* [Work to be completed]: What is needed here is an exact repetition of the records below, beginning at the line that has "rewrite read_octet_show by (done || apply octet_range);" and stopping after the line that has "intros Hz. unfold".

☆ ☆ ☆

Lemma octets_value n :
  0 ≤ n < 2 ^ 32 → ((octet 3 n * 256 + octet 2 n) * 256 + octet 1 n) * 256 + octet 0 n = n.
Proof.
  intros Hn. unfold octet. change (256 ^ 3) with 16777216. change (256 ^ 2) with 65536.
  change (256 ^ 1) with 256. change (256 ^ 0) with 1. change (2 ^ 32) with 4294967296 in Hn.
  rewrite Z.div_1_r. rewrite (Z.mod_small (n / 16777216)) by (split; [apply Z.div_pos|apply Z.div_lt_upper_bound]; lia).
  replace (n / 16777216) with (n / 65536 / 256) by by rewrite Z.div_div.
  replace (n / 65536) with (n / 256 / 256) by by rewrite Z.div_div.
  pose proof (Z_div_mod_eq_full n 256). pose proof (Z_div_mod_eq_full (n / 256) 256).
  pose proof (Z_div_mod_eq_full (n / 256 / 256) 256). lia.
Qed.

(** The first byte after a number is not a digit. *)
Definition no_digit (r : bytes) : Prop := match r with b :: _ => hex_digit_val 10 b = None | [] => True end.

Lemma digit_reads d : 0 ≤ d < 10 → hex_digit_val 10 (digit_byte d) = Some d ∧ (d ≠ 0 → digit_byte d ≠ x30).
Proof.
  intros Hd. assert (Hin : d ∈ seqZ 0 10) by (apply elem_of_seqZ; lia).
  revert Hin. generalize d. rewrite <- Forall_forall. apply (bool_decide_unpack _). by vm_compute.
Qed.

Lemma read_digits_end count max md acc r :
  no_digit r → read_digits_of 10 max md count acc r = Some (acc, count, r).
Proof. destruct r as [|b r]; simpl; [done|]. by intros ->. Qed.

Lemma read_digits_step count max md acc d r :
  0 ≤ d < 10 → acc * 10 + d ≤ max → (S count ≤ md)%nat →
  read_digits_of 10 max md count acc (digit_byte d :: r) = read_digits_of 10 max md (S count) (acc * 10 + d) r.
Proof.
  intros Hd Hmax Hc. cbn [read_digits_of]. rewrite (proj1 (digit_reads d Hd)).
  assert ((max <? acc * 10 + d) || (md <? S count)%nat = false) as ->; [|done].
  apply orb_false_iff. split; [by apply Z.ltb_ge|by apply Nat.ltb_ge].
Qed.

Lemma show_small n :
  0 ≤ n < 256 →
  show_u64 n = if n <? 10 then [digit_byte n]
               else if n <? 100 then [digit_byte (n / 10); digit_byte (n mod 10)]
               else [digit_byte (n / 100); digit_byte (n / 10 mod 10); digit_byte (n mod 10)].
Proof.
  intros Hn. assert (Hin : n ∈ seqZ 0 256) by (apply elem_of_seqZ; lia).
  revert Hin. generalize n. rewrite <- Forall_forall. apply (bool_decide_unpack _). by vm_compute.
Qed.

Lemma read_octet_show n r : 0 ≤ n < 256 → no_digit r → read_radix_number 10 255 3 false (show_u64 n ++ r) = Some (n, r).
Proof.
  intros Hn Hr. unfold read_radix_number. rewrite show_small by done.
  pose proof (Z.mod_pos_bound n 10 ltac:(lia)) as Hm. pose proof (Z_div_mod_eq_full n 10) as Ed.
  pose proof (Z.mod_pos_bound (n / 10) 10 ltac:(lia)) as Hm'. pose proof (Z_div_mod_eq_full (n / 10) 10) as Ed'.
  assert (n / 10 / 10 = n / 100) as E100 by by rewrite Z.div_div. rewrite E100 in Ed'. clear E100.
  generalize dependent (n / 100). generalize dependent (n / 10). generalize dependent (n mod 10).
  intros d Hd q Eq Hq h Eh.
  assert (Hlead : ∀ x, 0 ≤ x < 10 → x ≠ 0 → bool_decide (Some (digit_byte x) = Some x30) = false).
  { intros x Hx Hx0. apply bool_decide_false. intros [= E]. by apply (digit_reads x Hx) in E. }
  case_if; [|case_if]; bool_to_prop; cbn [app head];
    rewrite !read_digits_step by lia; rewrite read_digits_end by done; cbn [mbind option_bind];
    rewrite (bool_decide_false (_ = O)) by done.
  - rewrite andb_false_r. do 2 f_equal; lia.
  - rewrite Hlead by lia. cbn [negb andb]. do 2 f_equal; lia.
  - rewrite Hlead by lia. cbn [negb andb]. do 2 f_equal; lia.
Qed.

Lemma read_given_char_same c r : read_given_char c (c :: r) = Some r.
Proof. unfold read_given_char. by rewrite strip_prefix_cons, decide_True. Qed.

Lemma read_ipv4_print n r :
  0 ≤ n < 2 ^ 32 → no_digit r → read_ipv4_addr (print_ipv4 n ++ r) = Some (n, r).
Proof.
  intros Hn Hr.
  assert (print_ipv4 n ++ r = show_u64 (octet 3 n) ++ x2e :: show_u64 (octet 2 n) ++ x2e :: show_u64 (octet 1 n)
            ++ x2e :: show_u64 (octet 0 n) ++ r) as ->.
  { unfold print_ipv4. cbn [fmap list_fmap join]. repeat (rewrite <- app_assoc; cbn [app]). done. }
  unfold read_ipv4_addr, read_octet, read_separator.
  rewrite read_octet_show by (done || apply octet_range). cbn [mbind option_bind].
  do 3 (rewrite read_given_char_same; cbn [mbind option_bind];
        rewrite read_octet_show by (done || apply octet_range); cbn [mbind option_bind]).
  by rewrite octets_value.
Qed.

Lemma from_to_be_bytes n z : 0 ≤ z < 256 ^ Z.of_nat n → from_be_bytes (to_be_bytes n z) = z.
Proof.
  intros Hz. unfold to_be_bytes. rewrite <- (Z.mod_small z (256 ^ Z.of_nat n)) at 2 by done.
  rewrite <- from_to_le_bytes. unfold from_be_bytes.
  induction (to_le_bytes n z) as [|b s IH]; [done|]. rewrite reverse_cons, foldl_app. simpl. rewrite IH. lia.
Qed.

Lemma len_to_be_bytes n z : len (to_be_bytes n z) = Z.of_nat n.
Proof. unfold len, to_be_bytes. by rewrite length_reverse, length_to_le_bytes. Qed.

Lemma slice_app a b p m s : a = len p → b = len p + len m → buf_slice a b (p ++ m ++ s) = Some m.
Proof.
  intros -> ->. unfold buf_slice, len. rewrite !length_app.
  assert ((0 <=? Z.of_nat (length p)) && (Z.of_nat (length p) <=? Z.of_nat (length p) + Z.of_nat (length m))
          && (Z.of_nat (length p) + Z.of_nat (length m) <=? Z.of_nat (length p + (length m + length s))) = true) as ->
    by (rewrite !andb_true_iff, !Z.leb_le; lia).
  rewrite Nat2Z.id, drop_app_length. replace (Z.to_nat _) with (length m) by lia. by rewrite take_app_length.
Qed.

Lemma v2_addresses_print ip size src dst sport dport tlvs consumed :
  0 ≤ src < 256 ^ Z.of_nat size → 0 ≤ dst < 256 ^ Z.of_nat size → 0 ≤ sport < 65536 → 0 ≤ dport < 65536 →
  v2_addresses ip (Z.of_nat size) consumed
    (to_be_bytes size src ++ to_be_bytes size dst ++ to_be_bytes 2 sport ++ to_be_bytes 2 dport ++ tlvs)
  = Some (Ok (Some (mkProxyHeader ProxyV2 (mkSocketAddr (ip src) sport) (mkSocketAddr (ip dst) dport), consumed))).
Proof.
  intros Hs Hd Hsp Hdp. unfold v2_addresses. set (a := to_be_bytes size src). set (b := to_be_bytes size dst).
  set (c := to_be_bytes 2 sport). set (d := to_be_bytes 2 dport).
  assert (len a = Z.of_nat size ∧ len b = Z.of_nat size ∧ len c = 2 ∧ len d = 2) as (La & Lb & Lc & Ld)
    by (split_and!; apply len_to_be_bytes).
  assert (buf_slice 0 (Z.of_nat size) (a ++ b ++ c ++ d ++ tlvs) = Some a) as -> by (apply (slice_app 0 _ []); change (len []) with 0; lia).
  cbn [mbind option_bind].
  rewrite (slice_app (Z.of_nat size) (2 * Z.of_nat size) a b) by lia. cbn [mbind option_bind].
  assert (buf_slice (2 * Z.of_nat size) (2 * Z.of_nat size + 2) (a ++ b ++ c ++ d ++ tlvs) = Some c) as ->.
  { rewrite app_assoc. apply slice_app; unfold len in *; rewrite length_app; lia. }
  assert (buf_slice (2 * Z.of_nat size + 2) (2 * Z.of_nat size + 4) (a ++ b ++ c ++ d ++ tlvs) = Some d) as ->.
  { rewrite app_assoc, (app_assoc (a ++ b)). apply slice_app; unfold len in *; rewrite !length_app; lia. }
  cbn [mbind option_bind]. unfold a, b, c, d. by rewrite !from_to_be_bytes.
Qed.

☆ ☆ ☆

* [Expected answer]:
        rewrite read_octet_show by (done || apply octet_range); cbn [mbind option_bind]).
  by rewrite octets_value.
Qed.

Lemma from_to_be_bytes n z : 0 ≤ z < 256 ^ Z.of_nat n → from_be_bytes (to_be_bytes n z) = z.
Proof.
  intros Hz. unfold to_be_bytes. rewrite <- (Z.mod_small z (256 ^ Z.of_nat n)) at 2 by done.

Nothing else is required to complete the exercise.